The success of crime-fighting measures in Englewood has prompted some Chicago civic leaders to plunk down $1.5 million to start a similar program in the city’s South Shore neighborhood.

Their donations will fund a Chicago Police Department nerve center that pulls together crime data and high-tech systems, including ShotSpotter, a program that pinpoints in real time where a gun is fired.

The big-name donors toured the center in Englewood, one of the more violent areas in the city. The mayor’s office says it’s seen a drop in crime since the center and its accompanying technology was put in place.

“I wouldn’t be taking people’s time if it wasn’t making a difference. Technology is an important piece, but it’s not the only piece,” Mayor Rahm Emanuel told me. “I think having Whole Foods, Starbucks and Chipotle in the neighborhood has a lot to do with it, too.”

Jim Reynolds

Jm Reynolds | Provided photo

The fundraising effort for the South Shore center was led by Jim Reynolds, chairman and CEO of investment bank Loop Capital Markets. Donors included Richard Price, chairman and chief executive of Mesirow Financial; Al Goldstein, CEO of online lender Avant; real estate developer and Sun-Times investor Elzie Higginbottom; and Trisha Rooney, CEO of R4 Services records management. Major donors ponied up $250,000 each.

“This is important to me as a mother and as a business owner,” Rooney told me after touring the Englewood facility. “It’s about raising awareness and funds to support additional efforts to make our communities safer.”

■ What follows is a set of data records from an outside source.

Lemma handle_connection_logs_witness :
  exists w', handle_connection 0 0 (fun _ => true) (fun _ => true) 5 9 demo_input (replica_init demo_log)
             = Ret (0, w')
    /\ lq_rep (r_log w') (logged ctl_init demo_ctx (abs_init 50 50))
    /\ task_len (req demo_ctx) = 9 /\ msg_type (req demo_ctx) = MSG_ADD
    /\ date (req demo_ctx) = ⟦"monday"⟧ ++ zeros 26.
Proof.
  destruct (handle_connection_logs 0 0 (fun _ => true) (fun _ => true) 5 9 demo_input demo_fields
    (zeros 40) (replica_init demo_log) (abs_init 50 50)) as (w' & E & Hr & _).
  - by repeat (constructor; [by vm_compute|]).
  - by vm_compute.
  - apply field_okb_ok; by vm_compute.
  - apply readableb_ok; by vm_compute.
  - by vm_compute.
  - done.
  - by vm_compute.
  - by vm_compute.
  - apply MsgLog.log_rep_init.
  - assert (context_of 9 demo_fields = demo_ctx) as Hctx by (by vm_compute). rewrite Hctx in *.
    assert (has_room demo_ctx (abs_init 50 50) = true) as Hroom by (by vm_compute).
    rewrite Hroom in *. change (r_ctl (replica_init demo_log)) with ctl_init in Hr.
    exists w'. split; [exact E|]. split; [exact Hr|].
    split; [by vm_compute|].
    split; [by vm_compute|]. by vm_compute.
Defined.

(** * Payloads *)

Definition payload_name (rand server_id : Z) : bytes :=
  ztake 63 (⟦"tmp-"⟧ ++ fmt_u (u32 (rand * server_id))).

(** The context after its payload was stored under [name]. *)
Definition with_payload (name data : bytes) (c : client_ctx_t) : client_ctx_t :=
  set_req (set_filename (strncpy 1024 name) (set_payload_data data (req c))) c.

Definition store_file (name data : bytes) (d : db) : db :=
  upd_files (file_counter d) (<[name := data]> (files d)) d.

Section PayloadSpec.
Context {Q : Type} `{FifoLog Q client_ctx_t}.
Variables server_id rand : Z.
Variable malloc_bytes : Z -> bool.
Variable can_create : bytes -> bool.

Lemma read_payload_ok fuel sb c data rest (w : replica Q) :
  sb_wf sb -> pending sb = data ++ rest -> payload_size (req c) = zlen data ->
  0 < zlen data <= INT_MAX -> zlen data <= Z.of_nat fuel ->
  malloc_bytes (zlen data) = true -> can_create (payload_name rand server_id) = true ->
  read_payload server_id rand malloc_bytes can_create fuel sb c w
  = Ret (with_payload (payload_name rand server_id) data c,
         set_r_db (store_file (payload_name rand server_id) data (r_db w)) w).
Proof.
  intros Hw Hp Hs Hd Hf Hm Hc. unfold read_payload. rewrite Hs. cbv zeta.
  replace (zlen data =? 0) with false by lia. cbn [negb].
  rewrite i32_small by (unfold is_i32, INT_MIN, INT_MAX in *; lia). rewrite Hm.
  destruct (payload_loop_ok fuel sb (zlen data) [] Hw) as (sb' & ->); [|done|].
  { rewrite Hp, zlen_app. pose proof (zlen_nonneg rest). lia. }
  rewrite bind_ret_l. cbv beta iota. fold (payload_name rand server_id). rewrite Hc, app_nil_l, Hp.
  assert (ztake (zlen data) (data ++ rest) = data) as ->; [|done].
  unfold ztake, zlen. rewrite Nat2Z.id. apply take_app_length.
Qed.

Lemma read_payload_eof fuel sb c (w : replica Q) :
  sb_wf sb -> zlen (pending sb) < payload_size (req c) <= INT_MAX ->
  malloc_bytes (payload_size (req c)) = true ->
  read_payload server_id rand malloc_bytes can_create fuel sb c w = NoFuel.
Proof.
  intros Hw Hp Hm. unfold read_payload. cbv zeta. pose proof (zlen_nonneg (pending sb)).
  replace (payload_size (req c) =? 0) with false by lia. cbn [negb].
  rewrite i32_small by (unfold is_i32, INT_MIN, INT_MAX in *; lia). rewrite Hm.
  by rewrite payload_loop_eof by (done || lia).
Qed.
End PayloadSpec.

(** A checkpoint arrives whole. When a well-formed message announces a
    payload and the announced number of bytes follows (any bytes, in any
    pieces), the connection thread stores exactly these bytes in a file, logs
    the request with the name of that file, and, on a passive backup, raises the
    pruning flag of the worker. *)
Theorem handle_connection_payload {Q} `{FifoLog Q client_ctx_t} server_id rand mb cc fuel fd input
    fields data rest c (w : replica Q) a :
  clean input -> stream input = message fields ++ data ++ rest -> Forall field_ok fields ->
  zlen fields <= MAX_REQ_FIELDS ->
  fold_fields kv_step (set_cc_fd fd init_client_ctx) fields = Some c ->
  payload_size (req c) = zlen data -> 0 < zlen data <= INT_MAX -> zlen data <= Z.of_nat fuel ->
  mb (zlen data) = true -> cc (payload_name rand server_id) = true ->
  is_quiesce (msg_type (req c)) = false -> lq_rep (r_log w) a -> has_room c a = true ->
  exists w', handle_connection server_id rand mb cc fuel fd input w = Ret (0, w')
    /\ lq_rep (r_log w') (logged (r_ctl w) (with_payload (payload_name rand server_id) data c) a)
    /\ files (r_db w') = <[payload_name rand server_id := data]> (files (r_db w))
    /\ Db.data (r_db w') = Db.data (r_db w) /\ r_ctl w' = r_ctl w
    /\ is_prune w' = (if prunes (r_ctl w) c then 1 else is_prune w).
Proof.
  intros Hc Hs Hf Hn Hfold Hp Hd Hfuel Hmb Hcc Hq Hr Hroom.
  destruct (handle_connection_fields server_id rand mb cc fuel fd input fields (data ++ rest) c w)
    as (cfg & sb & Hsb & Hpend & E); try done.
  rewrite E, (read_payload_ok server_id rand mb cc fuel sb c data rest), bind_ret_l by done.
  cbv beta iota. clear E.
  set (w1 := set_r_db _ _). set (c1 := with_payload _ _ _).
  destruct (dispatch_spec c1 w1 a Hr Hq) as (w' & Hdisp & H1 & H2 & H3 & _ & H5 & _).
  assert (has_room c1 a = true) as Hroom1 by done. rewrite Hroom1 in *.
  exists w'. split; [exact Hdisp|]. split; [exact H1|]. rewrite H3. do 3 (split; [done|]). done.
Qed.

Since the beginning of the year the Englewood District has seen a 39 percent decrease in shootings and a 31 percent decrease in murders, according to the mayor’s office.

Shootings in Englewood totaled 136 this year as of Aug. 19, down from 223 a year ago. Murders were down, too, according to City Hall, with 38 as of Aug. 19 compared with 55 a year earlier.

Rooney said supporting the program isn’t about politics, it’s all about civic pride.

‘Blood boils’ over racism

Michael Sacks

Michael Sacks | Sun-Times file photo

Michael Sacks, the circumspect businessman and friend of Mayor Rahm Emanuel, strongly condemned the white nationalist protest that turned violent in Charlottesville, Virginia.

“My blood boils,” he wrote in an email to employees a day after President Donald Trump defended the protesters who wore Nazi swastikas and carried torches.

“Hate, bigotry, intolerance . . . Ku Klux Klan, Nazi’s, Neo Nazi’s White Supremacy, White Nationalists, White Power, BAD, VERY BAD, HORRIBLE, OFFENSIVE DISGUSTING,” the CEO of GCM Grosvenor wrote in an email that was forwarded to me.

“We won’t tolerate a whiff of it here,” he wrote of racism. “We as a firm will stand against it. We will stand up to it. We will fight it.”

Sacks said his comments weren’t meant for public consumption but acknowledges, “I felt the need to be crystal clear with no equivocation.”

He’s among several Chicago top executives who used the events in Charlottesville to discuss company principles and moral codes.

Marcus Lemonis

Marcus Lemonis is part of a group bidding for the Florida Marlins baseball team. | Provided photo

Marcus Lemonis, the CEO of Camping World and host of CNBC’s “The Profit,” was more public. In a TV interview he had a message for customers who agreed with Trump’s comments: “Don’t shop at my business.”

Jen Tescher, president and CEO of the Center for Financial Services Innovation, referenced Charlottesville at a staff meeting.

“We made clear that financial insecurity is no excuse for race-based hatred and bigotry. We reject the idea that improving the lives of some means worsening it for others,” she told me.

Outcome Health CEO Rishi Shah also talked with employees. He told me he wanted to send a message to staffers that Trump’s comments “are not consistent with our values.” And he praised CEOs for “speaking up” about Trump’s “inappropriate response.”

North Shore businessman Howard Gottlieb was among members of the President’s Committee on the Arts and the Humanities to resign in protest.

Searching for Chamber chief

Theresa Mintle. | Rich Hein / Sun-Times file photo

It’s been almost two months since Theresa Mintle resigned as president and CEO of the Chicagoland Chamber of Commerce. And there’s no replacement expected anytime soon.

The Chamber has enlisted Koya Leadership Partners for its search.

Lucas buys a vineyard

“Star Wars” creator George Lucas has bought a vineyard in the south of France.

Lucas, who’s married to Chicago businesswoman Mellody Hobson, purchased a historic chateau with a working vineyard in the Var in Provence for $11.2 million, People magazine reports.

The property also has olive groves and produces what’s called “estate oil,” olive oil that’s made only with olives from that estate.

The new estate is near a chateau owned by actors Brad Pitt and Angelina Jolie.